June 20th, held in conjunction with CVPR 2021

Recorded Video is available on YouTube! Thank you all!

https://youtu.be/TknWpbXEKeA

EvalAI challenge interface is re-opened for interested researchers to test algorithms.

Overview

Computer vision algorithms are often developed inside a closed-world paradigm, for example recognizing objects from a fixed set of categories. However, our visual world is naturally open, containing situations that are dynamic, vast, and unpredictable. Algorithms developed on closed-world datasets are often brittle once exposed to the realistic complexity of the open world, where they are unable to efficiently adapt and robustly generalize.

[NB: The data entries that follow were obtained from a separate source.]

(** C4, as stated, fails for the auth form: the server blames the e-mail
    field, and the e-mail field keeps the (empty) result of the client-side
    validation. *)
Lemma auth_400_is_not_mapped_to_its_field :
  ~ (forall i c err res l x w w',
        pending w !! i = Some (AuthSubmitK c) ->
        response err = Some res ->
        Response.status res = 400 ->
        Response.errors (Response.data res) = Some l ->
        x ∈ l ->
        step (Settle i (Rejected err)) w = Some w' ->
        AuthFormState.fieldErrors (authForm w') !! FieldError.path x
        = Some (FieldError.msg x)).
Proof.
  intros H.
  assert (exists w w',
             run (credentials_typed ++ [User AuthSubmit]) (mount ∅) = Some w
             /\ pending w !! 0 = Some (AuthSubmitK AppState.initial)
             /\ step (Settle 0 (Rejected email_taken)) w = Some w'
             /\ AuthFormState.fieldErrors (authForm w') !! "email" = Some "")
    as (w & w' & _ & Hk & Hstep & Hshown).
  { eexists. eexists. split; [vm_compute; reflexivity |].
    split; [vm_compute; reflexivity |].
    split; vm_compute; reflexivity. }
  specialize (H 0 _ email_taken _ _
                {| FieldError.path := "email";
                   FieldError.msg := "Email already in use" |}
                w w' Hk eq_refl eq_refl eq_refl).
  cbn [FieldError.path FieldError.msg] in H.
  rewrite H in Hshown; [discriminate | | exact Hstep].
  apply list_elem_of_singleton. reflexivity.
Qed.

(** C4 (amended): on a 400 response to a task create or update, every form
    field (every key but [__proto__]) shows the message of the last error of
    the [errors] array whose [path] names it, and no message when no error
    names it.  On a 400 response to an auth submission the errors are not
    mapped to their fields: the message of the first error, when it is not
    empty, is put under the key [form] and every other key of the form's
    errors stays as it was. *)
Theorem field_errors_of_a_400 i k err res l w w' :
  pending w !! i = Some k ->
  response err = Some res ->
  Response.status res = 400 ->
  Response.errors (Response.data res) = Some l ->
  step (Settle i (Rejected err)) w = Some w' ->
  match k with
  | HandleSubmitK _ =>
      forall key, key <> "__proto__" ->
        AppState.fieldErrors (app w') !! key
        = (fun x => JS.Str (FieldError.msg x))
            <$> last (filter (fun x => FieldError.path x = key) l)
  | AuthSubmitK _ =>
      (forall x l', l = x :: l' -> FieldError.msg x <> "" ->
         AuthFormState.fieldErrors (authForm w') !! "form"
         = Some (FieldError.msg x))
      /\ (forall key, key <> "form" ->
            AuthFormState.fieldErrors (authForm w') !! key
            = AuthFormState.fieldErrors (authForm w) !! key)
  | _ => True
  end.
Proof.
  intros Hk Hres Hstatus Herrors. cbn [step]. rewrite Hk.
  destruct k; try exact (fun _ => I);
    cbn [resume fmap option_fmap option_map].
  - unfold AuthForm.submit_settled. intros [= <-].
    rewrite authForm_commit by reflexivity.
    read_world. cbn [AuthFormState.fieldErrors AuthFormState.setFieldErrors
                     AuthFormState.setLoading]. split.
    + intros x l' -> Hmsg. rewrite lookup_insert_eq. f_equal.
      unfold AuthForm.failure_msg, AuthForm.first_error_msg.
      rewrite Hres, Herrors. cbn [JS.or_else].
      apply truthy_true in Hmsg. rewrite Hmsg, Hmsg. reflexivity.
    + intros key Hkey. apply lookup_insert_ne. congruence.
  - unfold App.handleSubmit_settled. rewrite Hres, Hstatus, Herrors.
    change (400 =? 400)%nat with true. cbv iota.
    intros [= <-]. rewrite app_commit. read_world. read_app.
    intros key Hkey. apply newField_lookup. exact Hkey.
Qed.

Lemma field_errors_of_a_400_witness :
  exists w w',
    run [User (TitleChange "x"); User TaskSubmit] (mount {["token" := "tok"]})
      = Some w
    /\ step (Settle 2 (Rejected title_too_short)) w = Some w'
    /\ AppState.fieldErrors (app w') !! "title" = Some (JS.Str "Too short").
Proof.
  eexists. eexists. split; [vm_compute; reflexivity |].
  match goal with |- step _ ?w = _ /\ _ => set (w0 := w) end.
  split; [vm_compute; reflexivity |].
  match goal with |- AppState.fieldErrors (app ?w') !! _ = _ =>
    set (w1 := w')
  end.
  assert (Hall : forall key, key <> "__proto__" ->
            AppState.fieldErrors (app w1) !! key
            = (fun x => JS.Str (FieldError.msg x))
                <$> last (filter (fun x => FieldError.path x = key)
                            [{| FieldError.path := "title";
                                FieldError.msg := "Too short" |}])).
  { eapply (field_errors_of_a_400 2 (HandleSubmitK _) title_too_short _ _
              w0 w1);
      [vm_compute; reflexivity | reflexivity | reflexivity | reflexivity
      | vm_compute; reflexivity]. }
  exact (Hall "title" ltac:(discriminate)).
Defined.

(** *** Requests in flight *)

Lemma deps_changed_false prev cur :
  AppState.filterQ prev = AppState.filterQ cur ->
  AppState.filterStatus prev = AppState.filterStatus cur ->
  AppState.userLoaded prev = AppState.userLoaded cur ->
  App.deps_changed prev cur = false.
Proof.
  intros Hq Hs Hu. unfold App.deps_changed.
  rewrite Hq, Hs, Hu, !String.eqb_refl, Bool.eqb_reflx. reflexivity.
Qed.

(** The list effect issues a request exactly when a dependency changed and
    the task view is shown. *)
Lemma pending_commit prev w :
  pending (commit prev w)
  = pending w
    ++ (if App.deps_changed prev (app w) && AppState.userLoaded (app w)
        then [LoadTasksK] else []).
Proof.
  unfold commit, App.listEffect.
  destruct (Bool.eqb _ _); read_world;
    destruct (App.deps_changed prev (app w));
    destruct (AppState.userLoaded (app w)); read_world;
    rewrite ?app_nil_r; reflexivity.
Qed.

We invite researchers in perception and learning to the Workshop on Open World Vision where we will investigate, along several directions, both the challenges and opportunities for open world vision systems.

Topics

This workshop@CVPR2021 aims to bring together vision researchers and practitioners from both academia and industry interested in addressing open-world vision problems. The domains include but are not limited to learning and deploying vision algorithms in the open world, security and safety of embodied vision, realistic setups and datasets, etc.

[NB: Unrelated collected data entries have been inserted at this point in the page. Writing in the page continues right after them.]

(** * Osprey: streaming fabric and time-series store wrapper

    A shallow embedding of the parts of [main/lib/lib.py] and
    [lib/database.py] that the specification's testable properties talk
    about, together with the theorems that settle them.

    Conventions.
    - Python integers are [Z]; list indices and slices follow Python
      (negative indices count from the end, slices clamp).
    - A Python [dict] whose iteration order matters (columns of a ring,
      headers of a request) is an association list in insertion order; a
      [dict] used only as an index (socket registry, sessions, ports,
      bookmarks) is a [gmap].
    - A Python exception that escapes the modelled method is [None] of an
      [option] (or a named constructor where the kind matters).
    - Text is latin-1: [bytes] and [str] are both [list ascii], and
      [encode]/[decode] with iso-8859-1 are the identity on code points.
    - A header value or a response code is a [str] or an [int], as the
      callers store them; the parser stores [str]. *)

From stdpp Require Import gmap strings list fin_maps.
From Stdlib Require Import ZArith Ascii QArith.

Open Scope Z_scope.

(** ** Python list primitives *)

Module Py.

Section Lists.
Context {A : Type}.

(** Index normalisation of a slice bound: [None] is an omitted bound. *)
Definition clamp (len i : Z) : Z :=
  let j := if i <? 0 then i + len else i in
  Z.max 0 (Z.min len j).

(** [l[lo:hi]] *)
Definition slice (lo hi : option Z) (l : list A) : list A :=
  let len := Z.of_nat (length l) in
  let a := from_option (clamp len) 0 lo in
  let b := from_option (clamp len) len hi in
  take (Z.to_nat (b - a)) (drop (Z.to_nat a) l).

(** [l[i]], [IndexError] is [None]. *)
Definition getitem (i : Z) (l : list A) : option A :=
  let len := Z.of_nat (length l) in
  if (i <? - len) || (len <=? i) then None
  else l !! Z.to_nat (if i <? 0 then i + len else i).

(** [l[i] = x], [IndexError] is [None]. *)
Definition setitem (i : Z) (x : A) (l : list A) : option (list A) :=
  let len := Z.of_nat (length l) in
  if (i <? - len) || (len <=? i) then None
  else Some (<[Z.to_nat (if i <? 0 then i + len else i) := x]> l).

(** [[x] * n] *)
Definition repeat_list (x : A) (n : Z) : list A := replicate (Z.to_nat n) x.
End Lists.

(** [a % b]; [ZeroDivisionError] is [None].  For a non-zero divisor the
    sign of Python's remainder follows the divisor, as [Z.modulo] does. *)
Definition pymod (a b : Z) : option Z :=
  if b =? 0 then None else Some (a mod b).

(** An insertion-ordered [dict]. *)
Section Dict.
Context {K V : Type} `{EqDecision K}.

Fixpoint dget (k : K) (d : list (K * V)) : option V :=
  match d with
  | [] => None
  | (k', v) :: d' => if decide (k = k') then Some v else dget k d'
  end.

(** [d[k] = v]: an existing key keeps its position. *)
Fixpoint dset (k : K) (v : V) (d : list (K * V)) : list (K * V) :=
  match d with
  | [] => [(k, v)]
  | (k', v') :: d' =>
      if decide (k = k') then (k', v) :: d' else (k', v') :: dset k v d'
  end.

Definition dvalues (d : list (K * V)) : list V := snd <$> d.
Definition dkeys (d : list (K * V)) : list K := fst <$> d.
End Dict.

End Py.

Real open world data: long-tail distribution, streaming data, data bias, anomalous inputs, multi-modality, etc.
Learning/problems: X-shot learning, Y-supervised learning, lifelong/continual learning, meta-learning, domain adaptation/generalization, open-set recognition, etc.
Social Impact: safety, fairness, real-world applications, inter-disciplinary research, etc.
Misc: datasets, benchmark, uncertainty, interpretability, robustness, generalization, etc.

Examples

Let's consider the following motivational examples.

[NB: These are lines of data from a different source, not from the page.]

(** The entries [ProcessSample] appends for a sample. *)
Lemma ProcessSample_entries (sample : SampledItem)
    (write_in_flight : bool) (q : Queue) (bytes : Z) :
  ∃ out,
    all_entries (ProcessSample sample write_in_flight q bytes).1 = all_entries q ++ out
    ∧ (length (ProcessSample sample write_in_flight q bytes).1
       ≤ length q + length out)%nat
    ∧ out ≠ []
    ∧ concat (data <$> out) = chunks (ref sample)
    ∧ (chunks (ref sample) = [] → out = [Entry_default])
    ∧ (chunks (ref sample) ≠ [] →
       Forall (λ e, data e ≠ []) out
       ∧ info <$> out = info_of sample :: replicate (length out - 1) None
       ∧ end_of_sequence <$> out = replicate (length out - 1) false ++ [true]).
Proof.
  destruct (ProcessSample_open sample write_in_flight q bytes)
    as (qs & c & b0 & -> & Hstart).
  destruct (chunk_loop_entries sample (length (chunks (ref sample)))
              (chunks (ref sample)) 0 qs (entries (payload c)) Entry_default
              (table_items c) b0 eq_refl)
    as (out & Hall & Hlen & Hout & Hcat & Hnonempty & Hinf & Hend & Hnil).
  exists out. cbv zeta. cbn [fst].
  rewrite (proj1 (modify_back_AddTableItem_entries _ _)), modify_back_length.
  rewrite Hall, Hlen.
  assert (all_entries q = all_entries qs ++ entries (payload c)
          ∧ (length qs ≤ length q)%nat) as [Hq Hqlen].
  { destruct Hstart as [(-> & _)|(-> & -> & _)].
    - rewrite all_entries_app, length_app. split; [|lia].
      f_equal. unfold all_entries. simpl. by rewrite app_nil_r.
    - split; [|done]. simpl. by rewrite app_nil_r. }
  rewrite Hq, <- app_assoc.
  split; [done|]. split; [lia|]. split; [done|]. split; [done|].
  split; [done|]. intros Hchunks.
  replace ((0 =? 0)%nat && negb (length (chunks (ref sample)) =? 0)%nat)
    with true in Hinf by (by destruct (chunks (ref sample))).
  split; [|split]; [|done|by apply Hend].
  apply Hnonempty. by left.
Qed.





Lemma length_le_concat {A : Type} (ls : list (list A)) :
  Forall (λ l, l ≠ []) ls → (length ls ≤ length (concat ls))%nat.
Proof.
  induction 1 as [|l ls Hl _ IH]; [done|].
  rewrite concat_cons, length_app, length_cons.
  destruct l; [done|]. rewrite length_cons. lia.
Qed.

(** A sample adds at most one response per chunk, and one if it has no
    chunk. *)
Lemma ProcessSample_length (sample : SampledItem)
    (write_in_flight : bool) (q : Queue) (bytes : Z) :
  (length (ProcessSample sample write_in_flight q bytes).1
   ≤ length q + Nat.max 1 (length (chunks (ref sample))))%nat.
Proof.
  destruct (ProcessSample_entries sample write_in_flight q bytes)
    as (out & _ & Hlen & _ & Hcat & Hnil & Hrun).
  destruct (decide (chunks (ref sample) = [])) as [Hempty|Hchunks].
  - rewrite (Hnil Hempty) in Hlen. simpl in Hlen. lia.
  - destruct (Hrun Hchunks) as (Hdata & _).
    assert (length out ≤ length (chunks (ref sample)))%nat; [|lia].
    rewrite <- Hcat. etrans; [|apply length_le_concat].
    + by rewrite length_fmap.
    + by apply Forall_fmap.
Qed.

(** *** The byte counter and the size limit *)

Lemma wrap_int64_small (z : Z) : - 2 ^ 63 ≤ z < 2 ^ 63 → wrap_int64 z = z.
Proof. intros Hz. unfold wrap_int64. rewrite Z.mod_small; lia. Qed.

Lemma chunk_bytes_app (l1 l2 : list ChunkData) :
  chunk_bytes (l1 ++ l2) = chunk_bytes l1 + chunk_bytes l2.
Proof. induction l1 as [|c l1 IH]; simpl; [done|]. rewrite IH. lia. Qed.

Lemma chunk_bytes_nonneg (l : list ChunkData) : 0 ≤ chunk_bytes l.
Proof. induction l as [|c l IH]; simpl; lia. Qed.

Lemma response_chunks_open es e tis :
  response_chunks (open_ctx es e tis) = concat (data <$> es) ++ data e.
Proof.
  unfold response_chunks. simpl. rewrite fmap_app, concat_app. simpl.
  by rewrite app_nil_r.
Qed.

Lemma within_limit_of_total (c : SampleStreamResponseCtx) :
  chunk_bytes (response_chunks c) ≤ kMaxSampleResponseSizeBytes →
  within_limit_before_last_chunk c.
Proof.
  intros Htotal front last_chunk Heq. rewrite Heq, chunk_bytes_app in Htotal.
  pose proof (chunk_bytes_nonneg [last_chunk]). lia.
Qed.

Open-world data follows long-tail distribution. When should we treat heavily-tailed classes and dominant classes equally or differently? In autonomous driving, we simply group "dogs" and "racoons" into an "animal" super-class because animal types do not necessarily change motion plans for obstacle avoidance (e.g., "stop" or "slow-down"). In contrast, an elderly-assistive robot may have to recognize rarely-seen kitchenware (e.g., water cups and coffee mugs).
Open-world contains unknown examples. Because of the nature of long-tail distributions, one typically constructs a closed-world training set by first defining an ontology (e.g., the vocabulary of semantic labels) w.r.t dominant/common classes, and then ignoring the "tail" uncommon/rare classes, many of which may not even be seen during data collection. Examples from these tail classes are unknown open-set data to a model trained on that closed-world dataset. An autonomous vehicle may not recognize a rarely-seen stroller, a recommendation system may be confronted with fake imagery that is adversarially generated. How should a model trained in the closed-world dataset respond to open-set unknown examples?
Open-world requires our limited ontology of labels to be evolving. We take the view that ontologies (e.g., object vocabulary for driving safety and clothing styles vocabulary) evolve over time. For example, after deploying an autonomous driving system, we would like to differentiate "police-officers" and "pedestrians" (both of which are "persons"), and define a new class "vulnerable dynamic objects" to include "strollers" and "wheelchairs". In a product-oriented vision system, we would like to keep expanding fashion vocabulary as clothing and styles are dynamically changing over time. Given these, how should we train our model with continually-updated ontologies? Should we practice continual learning and lifelong learning to address this open-world scenario?